Results : We imaged erythrocyte flow and measured the velocity in 93 parafoveal capillaries from 7 eyes of 7 subjects. Erythrocyte flow exhibited a pulsatile velocity waveform that was synchronized with the subject’s cardiac cycle. The waveform shape obtained in the old subjects, compared to that in the young subjects, showed distinctively less prominent change in velocity associated with the dicrotic notch (Fig. 1).

Conclusions : Due to high spatial resolution, high temporal resolution, and non-elicitation of visual response by infrared imaging, AONCO enables precise in vivo measurement of erythrocyte dynamics in human retinal capillaries. This capability may facilitate new investigations on the pathophysiology of the retinal microcirculation with applications for ocular and systemic diseases.

This is an abstract that was submitted for the 2018 ARVO Annual Meeting, held in Honolulu, Hawaii, April 29 - May 3, 2018.

 

Fig.1. Erythrocyte dynamics in human retinal capillaries. A. Retinal capillaries imaged by the AONCO. Colored boxes indicate two capillary segments in which spatiotemporal plots B and C were generated. D. Erythrocyte velocity waveforms from these capillaries. Numbers indicate erythrocyte flux for each cardiac cycle. E. Electrocardiogram. F and G. Characteristics of flow dynamics and distinctive age-related velocity waveforms in young and old subject groups. Rr: rising rate; Tp: time of the velocity rising from valley to peak.
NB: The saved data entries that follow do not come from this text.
Lemma reminted_Some minted a b :
  minted_ok minted →
  reminted minted a = Some b ↔
  ∃ m first w fresh, minted !! chain a = Some m ∧ m !! first = Some (w, fresh) ∧
    (first ≤ ord a < first + w)%N ∧ b = addr_shift fresh (ord a - first).
Proof.
  intros Hok. unfold reminted. destruct (minted !! chain a) as [m|] eqn:Em; cbn [mbind option_bind].
  2: { split; [done|]. by intros (? & ? & ? & ? & ? & _). }
  assert (Hin : ∀ f w x, (f, (w, x)) ∈ filter (λ e, holds_ord (ord a) e = true) (map_to_list m) ↔
    m !! f = Some (w, x) ∧ (f ≤ ord a < f + w)%N).
  { intros f w x. rewrite list_elem_of_filter, elem_of_map_to_list. unfold holds_ord. cbn.
    rewrite andb_true_iff, N.leb_le, N.ltb_lt. tauto. }
  destruct (filter _ _) as [|[f [w x]] l] eqn:Ef; cbn [head mbind option_bind].
  - split; [done|]. intros (m' & f & w & x & [= <-] & Hm & Ho & _). exfalso.
    by apply (not_elem_of_nil (f, (w, x))), Hin.
  - assert ((f, (w, x)) ∈ (f, (w, x)) :: l) as [Hm Ho]%Hin by by left. split.
    + intros [= <-]. by exists m, f, w, x.
    + intros (m' & f' & w' & x' & [= <-] & Hm' & Ho' & ->).
      assert (f = f') as <-.
      { destruct (N.lt_trichotomy f f') as [Hlt|[?|Hlt]]; [|done|].
        - pose proof (pk_apart _ (Hok _ _ Em) _ _ _ _ _ _ Hm Hm' Hlt). lia.
        - pose proof (pk_apart _ (Hok _ _ Em) _ _ _ _ _ _ Hm' Hm Hlt). lia. }
      congruence.
Qed.

(** ** Noting a piece *)

Lemma pieces_ok_at minted c : minted_ok minted → pieces_ok (default ∅ (minted !! c)).
Proof. intros Hok. destruct (minted !! c) as [m|] eqn:E; [by eapply Hok|]. by split. Qed.

(** The address at an ordinal of a run. *)
Lemma ord_addr r o : (r_lo r ≤ o < r_hi r)%N → ∃ a, a ∈ addrs r ∧ chain a = r_chain r ∧ ord a = o.
Proof.
  intros Ho. exists (addr_shift (i_start r) (o - r_lo r)). rewrite chain_shift, ord_shift.
  unfold r_hi, r_lo in *. split_and!; [|done|lia]. apply elem_of_addrs. exists (o - ord (i_start r))%N. split; [lia|done].
Qed.

Lemma minted_insert minted r fresh :
  minted_ok minted → run_ok r → run_ok (MkRun fresh (run_width r)) → (∀ a, a ∈ addrs r → reminted minted a = None) →
  let minted' : MintedIdentity :=
    <[r_chain r := <[r_lo r := (run_width r, fresh)]> (default ∅ (minted !! r_chain r))]> minted in
  minted_ok minted' ∧
  ∀ a, reminted minted' a = if decide (a ∈ addrs r) then Some (addr_shift fresh (ord a - r_lo r)) else reminted minted a.
Proof.
  intros Hok Hr Hf Hfree minted'. pose proof (pieces_ok_at minted (r_chain r) Hok) as Hp.
  set (m := default ∅ (minted !! r_chain r)) in *.
  assert (Hclash : ∀ f w x o, m !! f = Some (w, x) → (f ≤ o < f + w)%N → (r_lo r ≤ o < r_hi r)%N → False).
  { intros f w x o Hm Ho Hor. destruct (ord_addr r o Hor) as (a & Ha & Hc & Hoa).
    assert (reminted minted a = Some (addr_shift x (ord a - f))) as E; [|by rewrite Hfree in E].
    apply reminted_Some; [done|]. unfold m in Hm. rewrite <- Hc in Hm. destruct (minted !! chain a) as [m'|] eqn:Em; [|done].
    exists m', f, w, x. by rewrite Hoa. }
  assert (Hwid : ∀ f w x, m !! f = Some (w, x) → (1 ≤ w)%N) by (intros f w x Hm; by apply (pk_runs _ Hp f w x)).
  assert (Hlh : (r_lo r < r_hi r)%N) by by apply run_lo_hi.
  assert (Hok' : minted_ok minted').
  { intros c m'. unfold minted'. rewrite lookup_insert_Some. intros [[_ <-]|[_ Hm]]; [|by eapply Hok]. split.
    - intros f w x. rewrite lookup_insert_Some. intros [[<- [= <- <-]]|[_ Hm]]; [done|by apply (pk_runs _ Hp f)].
    - intros f1 w1 a1 f2 w2 a2. rewrite !lookup_insert_Some.
      intros [[<- [= <- <-]]|[Hn1 Hm1]] [[<- [= <- <-]]|[Hn2 Hm2]] Hlt; try lia.
      + destruct (N.le_gt_cases (r_hi r) f2) as [|Hgt]; [done|]. exfalso.
        apply (Hclash _ _ _ f2 Hm2); [pose proof (Hwid _ _ _ Hm2); lia|lia].
      + destruct (N.le_gt_cases (f1 + w1)%N (r_lo r)) as [|Hgt]; [done|]. exfalso.
        apply (Hclash _ _ _ (r_lo r) Hm1); lia.
      + by apply (pk_apart _ Hp f1 w1 a1 f2 w2 a2). }
  split; [done|]. intros a. apply option_eq. intros b. rewrite reminted_Some by done. unfold minted'. case_decide as Hin.
  - apply elem_of_addrs_ord in Hin as [Hc Ho]. rewrite Hc. split.
    + intros (m' & f & w & x & [[_ <-]|[? _]]%lookup_insert_Some & Hm & Hof & ->); [|done].
      apply lookup_insert_Some in Hm as [[<- [= <- <-]]|[Hn Hm]]; [done|]. exfalso. by eapply Hclash.
    + intros [= <-]. eexists _, (r_lo r), (run_width r), fresh. split; [apply lookup_insert_eq|].
      split; [apply lookup_insert_eq|by split].
  - rewrite reminted_Some by done. split.
    + intros (m' & f & w & x & [[Hc <-]|[Hc Hm']]%lookup_insert_Some & Hm & Hof & ->).
      * apply lookup_insert_Some in Hm as [[<- [= <- <-]]|[Hn Hm]].
        -- exfalso. apply Hin, elem_of_addrs_ord. by split.
        -- unfold m in Hm. rewrite Hc in Hm. destruct (minted !! chain a) as [m'|] eqn:Em; [|done]. by exists m', f, w, x.
      * by exists m', f, w, x.
    + intros (m' & f & w & x & Hm' & Hm & Hof & ->).
      destruct (decide (r_chain r = chain a)) as [Hc|Hc].
      * eexists _, f, w, x. rewrite Hc, lookup_insert_eq. split; [done|]. split; [|done].
        rewrite lookup_insert_ne; [unfold m; by rewrite Hc, Hm'|]. intros <-. apply (Hclash (r_lo r) w x (r_lo r)); [|lia|lia].
        unfold m. by rewrite Hc, Hm'.
      * exists m', f, w, x. by rewrite lookup_insert_ne.
Qed.

(** The same, the chain's pieces in hand. *)
Lemma filed_insert minted c r fresh (ps : MintedPieces) :
  let filed (ps : MintedPieces) : MintedIdentity := <[c := ps]> minted in
  minted_ok (filed ps) → r_chain r = c → run_ok r → run_ok (MkRun fresh (run_width r)) →
  (∀ a, a ∈ addrs r → reminted (filed ps) a = None) →
  let ps' := <[r_lo r := (run_width r, fresh)]> ps in
  minted_ok (filed ps') ∧
  ∀ a, reminted (filed ps') a =
    if decide (a ∈ addrs r) then Some (addr_shift fresh (ord a - r_lo r)) else reminted (filed ps) a.
Proof.
  intros filed Hok Hc Hr Hf Hfree ps'. pose proof (minted_insert (filed ps) r fresh Hok Hr Hf Hfree) as H.
  unfold filed in H at 1 2 3. cbv zeta in H. rewrite Hc, lookup_insert_eq, !insert_insert_eq in H. exact H.
Qed.

(** Part of a run, by its ordinals. *)
Definition window (r : Run) (a b : Nat) : Run := MkRun (addr_shift (i_start r) (a - r_lo r)) (b - a).

Lemma window_cut r a m b : (r_lo r ≤ a ≤ m)%N → (m ≤ b)%N → addrs (window r a b) = addrs (window r a m) ++ addrs (window r m b).
Proof.
  intros Ha Hb. unfold window. rewrite (addrs_cut _ (m - a)%N (b - a)%N) by lia. rewrite addr_shift_shift.
  replace (a - r_lo r + (m - a))%N with (m - r_lo r)%N by lia. by replace (b - a - (m - a))%N with (b - m)%N by lia.
Qed.

Lemma window_all r : addrs (window r (r_lo r) (r_hi r)) = addrs r.
Proof.
  unfold window, r_hi. rewrite N.sub_diag, addr_shift_0. replace (r_lo r + run_width r - r_lo r)%N with (run_width r) by lia.
  by destruct r.
Qed.

Lemma window_none r a : addrs (window r a a) = [].
Proof. unfold window. by rewrite N.sub_diag. Qed.

Lemma window_ok r a b : run_ok r → (a < b)%N → run_ok (window r a b).
Proof. intros [_ Hr] Hab. split; [cbn; lia|]. by apply admits_shift. Qed.

Lemma window_lo r a b : (r_lo r ≤ a)%N → r_lo (window r a b) = a.
Proof. intros Ha. unfold window, r_lo in *. cbn [i_start]. rewrite ord_shift. lia. Qed.

Lemma window_chain r a b : r_chain (window r a b) = r_chain r.
Proof. apply chain_shift. Qed.

Lemma elem_of_window r a b x :
  (r_lo r ≤ a)%N → x ∈ addrs (window r a b) ↔ chain x = r_chain r ∧ (a ≤ ord x < b)%N.
Proof.
  intros Ha. rewrite elem_of_addrs_ord, window_chain. unfold r_hi. rewrite window_lo by done.
  change (run_width (window r a b)) with (b - a)%N. split; (intros [? ?]; split; [done|lia]).
Qed.

Lemma Run_new_ok r : run_ok r → Run_new (i_start r) (run_width r) = Ok r.
Proof.
  intros [Hw Ha]. unfold Run_new. rewrite Ha, nat_is_zero_eqb. destruct (N.eqb_spec (run_width r) 0); [lia|by destruct r].
Qed.
(** A body that stages one edit record, which leaves the document holding [l]. *)
Lemma edit_call_any {E} (k : Kernel) answer (f : Txn E unit) gates doc l (P : M5Rec → Prop) :
  let s := root_slices k in
  closure f → core_ok s →
  (∀ r, P r → rec_ok r ∧ edits r doc ∧ d_content (spec_step (docs_of (sl_arrangement s)) r) doc = l) →
  (∀ stg, on_base s [] stg → view stg = s →
     txn_spec f stg gates (λ _ stg', ∃ r, P r ∧ on_base s [RecArrangement r] stg' ∧ core_ok (view stg'))) →
  ∃ k' e, transact encode_record k answer f = Done (k', e) ∧ core_ok (root_slices k') ∧
    answers k k' e gates (λ _ at_, arranged s (root_slices k') at_ doc l).
Proof using.
  intros s Hf Hok HP Hspec.
  destruct (core_call encode_record k answer f gates (λ _ rs _, ∃ r, P r ∧ rs = [RecArrangement r]) Hf Hok)
    as (k' & e & Ht & Hok' & H).
  { intros stg Hb Hv. eapply spec_conseq; [by apply Hspec|]. cbv beta. intros [] stg' (r & Hr & ? & ?).
    eexists. split; [done|]. split; [done|]. by exists r. }
  exists k', e. split; [done|]. split; [done|]. destruct e as [[[v at_]|[er| | | |]]|]; try done.
  destruct H as (Hg & rs & u & (r & Hr & ->) & _ & Hfold). split; [done|].
  destruct (HP r Hr) as (? & ? & <-). by eapply fold_edit.
Qed.

Lemma edit_call {E} (k : Kernel) answer (f : Txn E unit) gates doc r l :
  let s := root_slices k in
  closure f → core_ok s → rec_ok r → edits r doc → d_content (spec_step (docs_of (sl_arrangement s)) r) doc = l →
  (∀ stg, on_base s [] stg → view stg = s →
     txn_spec f stg gates (λ _ stg', on_base s [RecArrangement r] stg' ∧ core_ok (view stg'))) →
  ∃ k' e, transact encode_record k answer f = Done (k', e) ∧ core_ok (root_slices k') ∧
    answers k k' e gates (λ _ at_, arranged s (root_slices k') at_ doc l).
Proof using.
  intros s Hf Hok Hr He Hl Hspec. apply (edit_call_any k answer f gates doc l (eq r) Hf Hok); [by intros ? <-|].
  intros stg Hb Hv. eapply spec_conseq; [by apply Hspec|]. cbv beta. intros [] stg' ?. by exists r.
Qed.

(** The last step of such a body, after whatever was staged before it. *)
Lemma spec_edit_end {E} s0 rs s (stg : Staging) r :
  on_base s0 rs stg → view stg = s → core_ok s → rec_ok r → bases_ok (sl_namespace s) r →
  (∀ d a, a ∈ placed_by (docs_of (sl_arrangement s)) r d →
     is_registered_document (sl_namespace s) d = true ∧ content_position a ∧
     ∃ v, stores (sl_content s) (tumbler a) v) →
  txn_spec (stage (of_core (RecArrangement r)) : Txn E unit) stg []
    (λ _ stg', on_base s0 (rs ++ [RecArrangement r]) stg' ∧ core_ok (view stg') ∧
       sl_namespace (view stg') = sl_namespace s ∧ sl_content (view stg') = sl_content s ∧
       docs_eq (docs_of (sl_arrangement (view stg'))) (spec_step (docs_of (sl_arrangement s)) r)).
Proof using.
  intros Hb Hv Hok Hr Hbs Hp. apply (spec_stage_end s0 rs stg (RecArrangement r) (λ w, core_ok w ∧
    sl_namespace w = sl_namespace s ∧ sl_content w = sl_content s ∧
    docs_eq (docs_of (sl_arrangement w)) (spec_step (docs_of (sl_arrangement s)) r)) Hb).
  rewrite Hv. intros at_. by apply arrangement_push.
Qed.

(** After the record, and what the slices are then. *)
Definition then_staged (s0 : Slices) (rs : list CoreRec) (s : Slices) (r : M5Rec) (stg' : Staging) : Prop :=
  on_base s0 (rs ++ [RecArrangement r]) stg' ∧ core_ok (view stg') ∧
  sl_namespace (view stg') = sl_namespace s ∧ sl_content (view stg') = sl_content s ∧
  docs_eq (docs_of (sl_arrangement (view stg'))) (spec_step (docs_of (sl_arrangement s)) r).

(** *** DELETE *)

Lemma delete_closure caller doc p width as_of : closure (Delete.stage_delete_at caller doc p width as_of : Txn _ _).
Proof using. unfold Delete.stage_delete_at. closes. Qed.

Definition delete_gates (s : Slices) (caller : Caller) (doc : Address) (p : VPos) (width : Nat) (as_of : AsOf) :
    list (Delete.DeleteError * Prop) :=
  edit_gates Delete.DocNotRegistered Delete.NotOwner Delete.PublishedTarget Delete.ArrangementMoved s caller doc as_of ++
  [ (Delete.NotContentSubspace, vp_subspace p ≠ content_subspace);
    (Delete.NotArranged, ¬ (1 ≤ vp_ordinal p ≤ count (contents s doc))%N);
    (Delete.OutOfBounds, (count (contents s doc) + 1 < vp_ordinal p + width)%N);
    (Delete.EmptyWidth, width = 0%N) ].

Lemma delete_spec s0 rs s caller doc p width as_of (stg : Staging) :
  on_base s0 rs stg → view stg = s → core_ok s →
  txn_spec (Delete.stage_delete_at caller doc p width as_of) stg (delete_gates s caller doc p width as_of)
    (λ _ stg', then_staged s0 rs s (ContentRemove doc (vp_ordinal p) width) stg').
Proof using.
  intros Hb Hv Hok. unfold Delete.stage_delete_at, delete_gates. apply spec_working.
  rewrite <- Hv at 1. apply spec_edit. rewrite Hv. intros _ _ _.
  change (m5 (working stg)) with (sl_arrangement (view stg)). rewrite Hv.
  pose proof (content_count_ok (sl_arrangement s) doc) as Hn.
  apply spec_refuse; [unfold VPos_is_content; rewrite negb_true_iff; apply N.eqb_neq|]. intros _.
  destruct (arranges_position_ok (sl_arrangement s) doc (vp_ordinal p) (co_m5 _ Hok)) as (b & E & Hb').
  eapply spec_outcome; [exact E|]. rewrite Hn in Hb'.
  apply spec_refuse; [destruct b; cbn; naive_solver|]. intros _.
  apply spec_refuse; [unfold contains_content_range; rewrite Hn, negb_true_iff; apply N.leb_gt|]. intros _.
  apply spec_refuse; [apply N.eqb_eq|]. intros _.
  apply spec_edit_end; [done|done|done|done|done|]. by intros d a H%not_elem_of_nil.
Qed.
Fig.1. Erythrocyte dynamics in human retinal capillaries. A. Retinal capillaries imaged by the AONCO. Colored boxes indicate two capillary segments in which spatiotemporal plots B and C were generated. D. Erythrocyte velocity waveforms from these capillaries. Numbers indicate erythrocyte flux for each cardiac cycle. E. Electrocardiogram. F and G. Characteristics of flow dynamics and distinctive age-related velocity waveforms in young and old subject groups. Rr: rising rate; Tp: time of the velocity rising from valley to peak.